(TASK DETAILS):
Copy nothing from the entries below except the lines from the one containing "plugin_init rt mm" through the one containing "intros H Hr Hn.", and copy those exactly.

(MATERIALS PROVIDED):
Definition no_keys : ApiKeys :=
  {| key_gemini := None; key_openai := None; key_perplexity := None;
     supabaseUrl := None; supabaseKey := None |}.

Definition all_keys : ApiKeys :=
  {| key_gemini := Some "g-key"; key_openai := Some "o-key";
     key_perplexity := Some "p-key";
     supabaseUrl := None; supabaseKey := None |}.

Definition default_models (p : Provider) : option string :=
  Some match p with
       | gemini => "gemini-2.5-flash"
       | openai => "gpt-4o-mini"
       | openai_websearch => "gpt-4o-search-preview"
       | perplexity => "sonar"
       end.

Definition config (ps : list Provider) (keys : ApiKeys) : AppConfig :=
  {| providers := ps; apiKeys := keys; models := default_models;
     clientName := "Acme"; description := None; competitors := ["Globex"];
     prompts := ["Who leads PIM software?"]; additionalQuestions := [];
     broadMatch := Some false |}.

(** A chat-completion body whose first choice has the given content. *)
Definition chat_body (content : string) : Value :=
  VObj [("choices", VArr [VObj [("message", VObj [("content", VStr content)])]])].

Definition ok (body : Value) : FetchReply := HttpResponse 200 "OK" (Resolved body).
(** X7: an unresolved entry point is looked up again on the next call.
    If [daw_bridge_init] is not registered, [plugin_init] returns false
    and leaves the static NULL; once the runtime has registered the name,
    the same call on the same instance succeeds and binds the handle. *)
Theorem X7_unresolved_entry_point_is_retried
    (rt rt' : runtime) (mm : memory_model) (w : world) (plugin : ptr)
    (p : clap_plugin) (s : daw_bridge_state) (f : value) :
  instance_at w plugin p s ->
  resolved rt E_init w = None ->
  caml_named_value rt' "daw_bridge_init" = Some f ->
  exists w1 w2 : world,
    plugin_init rt mm plugin w = Ok false w1 /\
    statics_get E_init (cache w1) = None /\
    plugin_init rt' mm plugin w1 = Ok true w2 /\
    statics_get E_init (cache w2) = Some f /\
    instance_at w2 plugin p
      {| ocaml_plugin := caml_apply rt' f [Val_unit]; host := host s |}.
Proof.
  intros H Hr Hn.
  assert (Hc : statics_get E_init (cache w) = None).
  { unfold resolved in Hr. now destruct (statics_get E_init (cache w)). }
  assert (Hr' : resolved rt' E_init w = Some f).
  { unfold resolved. rewrite Hc. exact Hn. }
  exists w, (initialised rt' w p s f).
  split; [eapply plugin_init_unresolved; eassumption|].
  split; [exact Hc|].
  split; [now apply plugin_init_resolved|].
  split; [|now apply initialised_instance].
  change (statics_get E_init (cache (looked_up rt' E_init w)) = Some f).
  now rewrite cache_looked_up.
Qed.

Lemma X7_unresolved_entry_point_is_retried_witness :
  instance_at created_world 1%nat (new_plugin 2%nat) created_state /\
  resolved bare_runtime E_init created_world = None /\
  caml_named_value full_runtime "daw_bridge_init" = Some (Block 1) /\
  exists w1 w2 : world,
    plugin_init bare_runtime Checked 1%nat created_world = Ok false w1 /\
    statics_get E_init (cache w1) = None /\
    plugin_init full_runtime Checked 1%nat w1 = Ok true w2 /\
    statics_get E_init (cache w2) = Some (Block 1) /\
    instance_at w2 1%nat (new_plugin 2%nat)
      {| ocaml_plugin := caml_apply full_runtime (Block 1) [Val_unit];
         host := host created_state |}.
Proof.
  split; [split; reflexivity|]. split; [reflexivity|]. split; [reflexivity|].
  apply (X7_unresolved_entry_point_is_retried bare_runtime full_runtime Checked
           created_world 1%nat (new_plugin 2%nat) created_state (Block 1)).
  - split; reflexivity.
  - reflexivity.
  - reflexivity.
Defined.

(** ** Several instances, whole call sequences *)

Lemma live_at_bound h a b : live_at h a = Some b -> (0 < a <= length h)%nat.
Proof.
  intros H. apply live_at_cell in H as (i & -> & Hi).
  apply lookup_lt_Some in Hi. lia.
Qed.













(** X9: [create_plugin] with the descriptor's identity never disturbs an
    instance that already exists: it stays live as it was, and the new
    plugin struct and its state are at addresses different from both of
    its structs, so no two instances ever share a state. *)
Theorem X9_create_keeps_existing_instances
    (mm : memory_model) (w : world) (host_ref : Z)
    (q : ptr) (pq : clap_plugin) (sq : daw_bridge_state) :
  instance_at w q pq sq ->
  exists (plugin : ptr) (w' : world),
    factory_create_plugin mm host_ref (id s_descriptor) w = Ok plugin w' /\
    instance_at w' q pq sq /\
    instance_at w' plugin (new_plugin (S plugin))
      {| ocaml_plugin := Val_unit; host := host_ref |} /\
    plugin <> q /\ plugin <> plugin_data pq /\
    S plugin <> q /\ S plugin <> plugin_data pq.
Proof.
  intros [Hq Hqs].
  exists (S (length (heap w))), (created_from w host_ref).
  split; [rewrite factory_create_plugin_eq; now rewrite decide_True|].
  split; [split; unfold created_from; simpl; now apply live_at_app|].
  split; [apply created_from_instance|].
  apply live_at_bound in Hq, Hqs. lia.
Qed.

Lemma X9_create_keeps_existing_instances_witness :
  instance_at initialised_world 1%nat (new_plugin 2%nat) initialised_state /\
  exists (plugin : ptr) (w' : world),
    factory_create_plugin Checked 8 (id s_descriptor) initialised_world = Ok plugin w' /\
    instance_at w' 1%nat (new_plugin 2%nat) initialised_state /\
    instance_at w' plugin (new_plugin (S plugin))
      {| ocaml_plugin := Val_unit; host := 8 |} /\
    plugin <> 1%nat /\ plugin <> plugin_data (new_plugin 2%nat) /\
    S plugin <> 1%nat /\ S plugin <> plugin_data (new_plugin 2%nat).
Proof.
  split; [split; reflexivity|].
  apply (X9_create_keeps_existing_instances Checked initialised_world 8
           1%nat (new_plugin 2%nat) initialised_state).
  split; reflexivity.
Defined.



Lemma run_process_repeat (rt : runtime) mm plugin p s f a n :
  forall w,
    instance_at w plugin p s ->
    resolved rt E_process w = Some f ->
    exists w',
      run rt mm plugin (repeat (CProcess a) n) w = Ok tt w' /\
      trace w' = trace w ++ repeat (EvCallback E_process f [ocaml_plugin s]) n /\
      heap w' = heap w.
Proof.
  induction n as [|n IH]; intros w H Hr.
  - exists w. split; [reflexivity|]. simpl. now rewrite app_nil_r.
  - pose proof (called_instance rt E_process w f [ocaml_plugin s] plugin p s H) as H1.
    pose proof (resolved_called rt rt E_process w f [ocaml_plugin s] f Hr) as Hr1.
    destruct (IH _ H1 Hr1) as (w' & Hrun & Ht & Hh).
    exists w'. split.
    { simpl. unfold bind at 1 2.
      rewrite (plugin_process_eq rt mm w plugin p s a H), Hr. exact Hrun. }
    split.
    { rewrite Ht, called_trace, <- app_assoc. reflexivity. }
    rewrite Hh. unfold called. simpl. apply looked_up_heap.
Qed.

(** X11: [n] process calls in a row on a live instance reach the runtime
    exactly [n] times when [daw_bridge_process] is resolved, always with
    the same closure and the same handle, and leave the C heap untouched;
    when it stays unresolved they change nothing at all. *)
Theorem X11_process_forwards_one_tick_per_call
    (rt : runtime) (mm : memory_model) (w : world) (plugin : ptr)
    (p : clap_plugin) (s : daw_bridge_state) (a : ptr) (n : nat) :
  instance_at w plugin p s ->
  exists w' : world,
    run rt mm plugin (repeat (CProcess a) n) w = Ok tt w' /\
    heap w' = heap w /\
    match resolved rt E_process w with
    | Some f => trace w' = trace w ++ repeat (EvCallback E_process f [ocaml_plugin s]) n
    | None => w' = w
    end.
Proof.
  intros H. destruct (resolved rt E_process w) as [f|] eqn:Hr.
  - destruct (run_process_repeat rt mm plugin p s f a n w H Hr) as (w' & Hrun & Ht & Hh).
    now exists w'.
  - exists w. split; [|now split].
    induction n as [|n IH]; [reflexivity|].
    simpl. unfold bind at 1 2.
    now rewrite (plugin_process_eq rt mm w plugin p s a H), Hr.
Qed.

Lemma X11_process_forwards_one_tick_per_call_witness :
  instance_at initialised_world 1%nat (new_plugin 2%nat) initialised_state /\
  exists w' : world,
    run full_runtime Checked 1%nat (repeat (CProcess 0%nat) 3) initialised_world
      = Ok tt w' /\
    heap w' = heap initialised_world /\
    match resolved full_runtime E_process initialised_world with
    | Some f =>
        trace w' = trace initialised_world ++
                   repeat (EvCallback E_process f [ocaml_plugin initialised_state]) 3
    | None => w' = initialised_world
    end.
Proof.
  split; [split; reflexivity|].
  apply (X11_process_forwards_one_tick_per_call full_runtime Checked
           initialised_world 1%nat (new_plugin 2%nat) initialised_state 0%nat 3%nat).
  split; reflexivity.
Defined.



(** X13: the factory's three functions agree.  An index has a descriptor
    exactly when it is below the plugin count, and [create_plugin]
    returns an instance exactly for the identities of the descriptors
    that can be enumerated that way. *)
Theorem X13_factory_enumeration_matches_create
    (mm : memory_model) (w : world) (host_ref : Z) (plugin_id : string) (index : Z) :
  (factory_get_plugin_descriptor index <> None
   <-> 0 <= index < factory_get_plugin_count) /\
  exists (plugin : ptr) (w' : world),
    factory_create_plugin mm host_ref plugin_id w = Ok plugin w' /\
    (plugin <> NULL <->
     exists (i : Z) (d : clap_plugin_descriptor),
       0 <= i < factory_get_plugin_count /\
       factory_get_plugin_descriptor i = Some d /\
       id d = plugin_id).
Proof.
  split.
  { unfold factory_get_plugin_descriptor, factory_get_plugin_count.
    destruct (Z.eqb_spec index 0) as [->|E]; split; intros H; try lia; try discriminate.
    now elim H. }
  rewrite factory_create_plugin_eq. case_decide as E.
  - eexists _, _. split; [reflexivity|]. split; [|discriminate].
    intros _. exists 0, s_descriptor.
    split; [unfold factory_get_plugin_count; lia|].
    split; [reflexivity|now symmetry].
  - exists NULL, w. split; [reflexivity|]. split; [intros H; now elim H|].
    intros (i & d & Hi & Hd & Hid). exfalso. apply E.
    unfold factory_get_plugin_descriptor in Hd.
    destruct (Z.eqb i 0); [|discriminate]. injection Hd as <-. now symmetry.
Qed.
(** X1. On a connected store [delete_account] leaves exactly the rows whose
    [id] differs from the given one, each as it was and in the same order;
    when no row has that [id] the table is unchanged.  It returns for every
    [id] in the range of the column, the sequence is not moved, and deleting
    the same [id] again returns as well and changes nothing. *)
Theorem delete_account_removes_the_row (st : State) (i : Z) :
  connected st = true ->
  let st' := (delete_account i st).2 in
  rows_of st' = without_id i (rows_of st) /\
  Forall (fun r => Row.id r <> i) (rows_of st') /\
  (Forall (fun r => Row.id r <> i) (rows_of st) -> rows_of st' = rows_of st) /\
  next_id st' = next_id st /\
  (in_int4 i = true ->
   (delete_account i st).1 = Return tt /\
   (delete_account i st').1 = Return tt) /\
  rows_of (delete_account i st').2 = rows_of st'.
Proof.
  intros Hc st'.
  destruct (delete_account_effect st i Hc) as (Hrows & Hn & Hc' & Hret).
  fold st' in Hrows, Hn, Hc'.
  destruct (delete_account_effect st' i Hc') as (Hrows2 & _ & _ & Hret2).
  split; [exact Hrows|].
  split; [rewrite Hrows; apply without_id_gone|].
  split; [intros H; rewrite Hrows; now apply without_id_no_match|].
  split; [exact Hn|].
  split; [intros Hi; split; auto|].
  rewrite Hrows2. apply without_id_no_match. rewrite Hrows. apply without_id_gone.
Qed.

Lemma delete_account_removes_the_row_witness :
  let st := store_with [sample_row 1 (Some 5); sample_row 2 (Some 7)] 3 in
  rows_of (delete_account 1 st).2 = [sample_row 2 (Some 7)].
Proof.
  intros st.
  pose proof (delete_account_removes_the_row st 1 eq_refl) as H.
  cbv zeta in H. destruct H as (H & _). rewrite H. reflexivity.
Defined.

(** ** Listing every account *)

#[local] Instance by_id_trans : Transitive by_id.
Proof. intros a b c. unfold by_id. lia. Qed.

#[local] Instance by_id_total : Total by_id.
Proof. intros a b. unfold by_id. lia. Qed.

Lemma unique_ids_NoDup rs : unique_ids rs = true -> NoDup (map Row.id rs).
Proof.
  induction rs as [|r rs IH]; simpl; intros H; [constructor|].
  apply andb_true_iff in H as [Hr Hu]. apply NoDup_cons. split; [|auto].
  intros Hin. apply list_elem_of_In, in_map_iff in Hin as (r' & Hid & Hr').
  apply negb_true_iff in Hr. rewrite <- not_true_iff_false in Hr. apply Hr.
  apply existsb_exists. exists r'. split; [exact Hr'|]. now apply Z.eqb_eq.
Qed.

Lemma sorted_strict l :
  StronglySorted by_id l -> NoDup (map Row.id l) -> StronglySorted by_id_strict l.
Proof.
  induction 1 as [|r l Hs IH Hall]; intros Hnd; [constructor|].
  simpl in Hnd. apply NoDup_cons in Hnd as [Hnotin Hnd].
  constructor; [auto|].
  apply Forall_forall. intros r' Hr'.
  rewrite Forall_forall in Hall. specialize (Hall r' Hr').
  unfold by_id in Hall. unfold by_id_strict.
  assert (Row.id r <> Row.id r'); [|lia].
  intros Heq. apply Hnotin. rewrite Heq. now apply list_elem_of_fmap_2.
Qed.

(** X2. On a connected store [get_all_accounts] returns every row of the
    table, active or not, each exactly once, in strictly ascending order of
    [id]; it sends one [SELECT] and leaves the table as it was. *)
Theorem get_all_accounts_lists_all_by_id (st : State) :
  connected st = true ->
  exists l,
    (get_all_accounts st).1 = Return l /\
    l ≡ₚ rows_of st /\
    StronglySorted by_id_strict l /\
    table_of (get_all_accounts st).2 = table_of st /\
    calls_of (get_all_accounts st).2 = calls_of st ++ [(SelectAll, [])].
Proof.
  intros Hc.
  destruct (connected_inv st Hc) as (p & t & Hp & Ho & Ht & Hl).
  assert (Hrs : rows_of st = rows t) by (unfold rows_of, table_of; now rewrite Ht).
  exists (select_all (rows t)).
  rewrite (get_all_accounts_open st p Hp Ho), Hrs.
  unfold execute, table_of, calls_of. simpl.
  rewrite Ht, (legal_current t Hl), check_columns_nil. simpl.
  split; [reflexivity|].
  split; [apply select_all_perm|].
  split; [|split; [now rewrite Ht|reflexivity]].
  apply sorted_strict.
  - unfold select_all. apply StronglySorted_merge_sort; apply _.
  - apply legal_inv in Hl as (Hu & _).
    assert (Hp' : map Row.id (select_all (rows t)) ≡ₚ map Row.id (rows t))
      by (apply fmap_Permutation, select_all_perm).
    rewrite Hp'. now apply unique_ids_NoDup.
Qed.

Lemma get_all_accounts_lists_all_by_id_witness :
  exists l,
    (get_all_accounts (store_with [sample_row 2 None; sample_row 1 None] 3)).1
    = Return l /\ l = [sample_row 1 None; sample_row 2 None].
Proof.
  destruct (get_all_accounts_lists_all_by_id
              (store_with [sample_row 2 None; sample_row 1 None] 3) eq_refl)
    as (l & Hl & _).
  exists l. split; [exact Hl|].
  vm_compute in Hl. now injection Hl as <-.
Defined.

(** ** Connecting, failing to connect, connecting again *)

(** What [connect] does once [create_pool] has succeeded: the outcome and the
    log entry are those of the schema script. *)
Lemma connect_reached st dsn :
  truthy_url (database_url (self st)) = Some dsn ->
  reachable (world st) dsn = true ->
  connect st =
  (match run_schema (relation (database (world st))) with
   | Return _ => Return tt
   | Raise e => Raise e
   end,
   mkState (mkManager (Some (mkPool 1 10 false)) (database_url (self st)))
     (mkWorld (environ (world st)) (reachable (world st)) (clock (world st))
        (execute CreateSchema [] (clock (world st)) (database (world st))).2
        (logged (world st)
         ++ [match run_schema (relation (database (world st))) with
             | Return _ => (INFO, "✅ Database connected successfully")
             | Raise e => (ERROR, "❌ Database connection failed: " +:+ str_exn e)
             end]))).
Proof.
  intros Hurl Hreach. run_method. simpl. rewrite Hurl, Hreach. simpl.
  unfold execute. simpl.
  destruct (run_schema (relation (database (world st)))); reflexivity.
Qed.

Lemma execute_schema db now :
  execute CreateSchema [] now db
  = match run_schema (relation db) with
    | Return t => (Return [], with_table t (record_call CreateSchema [] db))
    | Raise e => (Raise e, record_call CreateSchema [] db)
    end.
Proof. unfold execute. simpl. now destruct (relation db). Qed.

Lemma connect_success st dsn t :
  truthy_url (database_url (self st)) = Some dsn ->
  reachable (world st) dsn = true ->
  run_schema (relation (database (world st))) = Return t ->
  connect st =
  (Return tt,
   mkState (mkManager (Some (mkPool 1 10 false)) (database_url (self st)))
     (mkWorld (environ (world st)) (reachable (world st)) (clock (world st))
        (with_table t (record_call CreateSchema [] (database (world st))))
        (logged (world st) ++ [(INFO, "✅ Database connected successfully")]))).
Proof.
  intros Hurl Hreach Hrun. rewrite (connect_reached st dsn Hurl Hreach).
  now rewrite execute_schema, Hrun.
Qed.

Lemma connect_refused st dsn e :
  truthy_url (database_url (self st)) = Some dsn ->
  reachable (world st) dsn = true ->
  run_schema (relation (database (world st))) = Raise e ->
  connect st =
  (Raise e,
   mkState (mkManager (Some (mkPool 1 10 false)) (database_url (self st)))
     (mkWorld (environ (world st)) (reachable (world st)) (clock (world st))
        (record_call CreateSchema [] (database (world st)))
        (logged (world st)
         ++ [(ERROR, "❌ Database connection failed: " +:+ str_exn e)]))).
Proof.
  intros Hurl Hreach Hrun. rewrite (connect_reached st dsn Hurl Hreach).
  now rewrite execute_schema, Hrun.
Qed.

(RESULT FOR THIS EXERCISE):
    plugin_init rt mm plugin w = Ok false w1 /\
    statics_get E_init (cache w1) = None /\
    plugin_init rt' mm plugin w1 = Ok true w2 /\
    statics_get E_init (cache w2) = Some f /\
    instance_at w2 plugin p
      {| ocaml_plugin := caml_apply rt' f [Val_unit]; host := host s |}.
Proof.
  intros H Hr Hn.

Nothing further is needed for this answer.